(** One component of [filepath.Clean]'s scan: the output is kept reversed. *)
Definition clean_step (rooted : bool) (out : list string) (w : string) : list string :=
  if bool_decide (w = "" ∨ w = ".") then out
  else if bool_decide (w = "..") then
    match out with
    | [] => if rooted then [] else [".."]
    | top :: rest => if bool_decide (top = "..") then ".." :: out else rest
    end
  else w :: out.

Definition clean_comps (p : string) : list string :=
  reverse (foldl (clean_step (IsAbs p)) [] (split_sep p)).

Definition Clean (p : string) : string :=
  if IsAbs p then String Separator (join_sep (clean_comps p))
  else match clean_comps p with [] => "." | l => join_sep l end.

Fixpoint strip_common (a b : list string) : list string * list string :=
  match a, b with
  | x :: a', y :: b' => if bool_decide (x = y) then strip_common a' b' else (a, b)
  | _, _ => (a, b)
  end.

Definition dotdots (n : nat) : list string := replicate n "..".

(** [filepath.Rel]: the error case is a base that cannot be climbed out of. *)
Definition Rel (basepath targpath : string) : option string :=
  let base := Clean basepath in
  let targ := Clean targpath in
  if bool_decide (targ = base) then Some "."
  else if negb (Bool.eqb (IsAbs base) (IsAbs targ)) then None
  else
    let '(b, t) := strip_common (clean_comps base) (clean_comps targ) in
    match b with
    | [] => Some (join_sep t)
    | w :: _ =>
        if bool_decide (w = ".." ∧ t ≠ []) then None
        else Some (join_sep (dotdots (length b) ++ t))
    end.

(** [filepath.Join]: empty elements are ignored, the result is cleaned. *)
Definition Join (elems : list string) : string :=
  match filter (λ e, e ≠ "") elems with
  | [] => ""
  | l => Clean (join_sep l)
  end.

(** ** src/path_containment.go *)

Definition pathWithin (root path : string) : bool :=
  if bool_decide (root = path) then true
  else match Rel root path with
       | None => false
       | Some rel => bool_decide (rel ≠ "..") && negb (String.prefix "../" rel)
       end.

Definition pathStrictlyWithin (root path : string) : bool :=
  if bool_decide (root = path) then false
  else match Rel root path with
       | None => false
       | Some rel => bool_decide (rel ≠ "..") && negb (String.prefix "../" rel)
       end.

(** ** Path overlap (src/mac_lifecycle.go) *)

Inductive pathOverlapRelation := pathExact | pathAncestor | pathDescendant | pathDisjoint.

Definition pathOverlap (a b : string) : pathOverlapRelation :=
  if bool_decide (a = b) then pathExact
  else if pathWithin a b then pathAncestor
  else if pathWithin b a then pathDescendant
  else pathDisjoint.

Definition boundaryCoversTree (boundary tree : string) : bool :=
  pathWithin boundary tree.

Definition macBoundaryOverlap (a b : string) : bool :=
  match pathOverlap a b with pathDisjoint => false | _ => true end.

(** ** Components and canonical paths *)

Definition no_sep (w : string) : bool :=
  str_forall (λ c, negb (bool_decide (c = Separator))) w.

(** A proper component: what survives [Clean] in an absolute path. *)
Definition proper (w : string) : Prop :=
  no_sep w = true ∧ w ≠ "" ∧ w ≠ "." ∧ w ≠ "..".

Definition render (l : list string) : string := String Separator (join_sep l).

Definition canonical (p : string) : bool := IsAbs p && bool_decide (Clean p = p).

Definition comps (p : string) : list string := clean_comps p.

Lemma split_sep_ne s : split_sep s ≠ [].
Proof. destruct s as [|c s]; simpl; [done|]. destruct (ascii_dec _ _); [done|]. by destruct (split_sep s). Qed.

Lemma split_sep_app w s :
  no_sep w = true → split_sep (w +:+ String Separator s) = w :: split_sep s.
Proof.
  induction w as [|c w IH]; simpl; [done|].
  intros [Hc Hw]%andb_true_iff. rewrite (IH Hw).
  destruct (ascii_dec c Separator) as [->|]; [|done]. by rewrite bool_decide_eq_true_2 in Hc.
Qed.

▸ **TASK REQUIREMENTS**: Copy out the range of lines above starting at the line with "out else rest" and ending at the line with "Definition Clean (p", exactly and including both.

▸ **RESPONSE BELOW**:
    | top :: rest => if bool_decide (top = "..") then ".." :: out else rest
    end
  else w :: out.

Definition clean_comps (p : string) : list string :=
  reverse (foldl (clean_step (IsAbs p)) [] (split_sep p)).

Definition Clean (p : string) : string :=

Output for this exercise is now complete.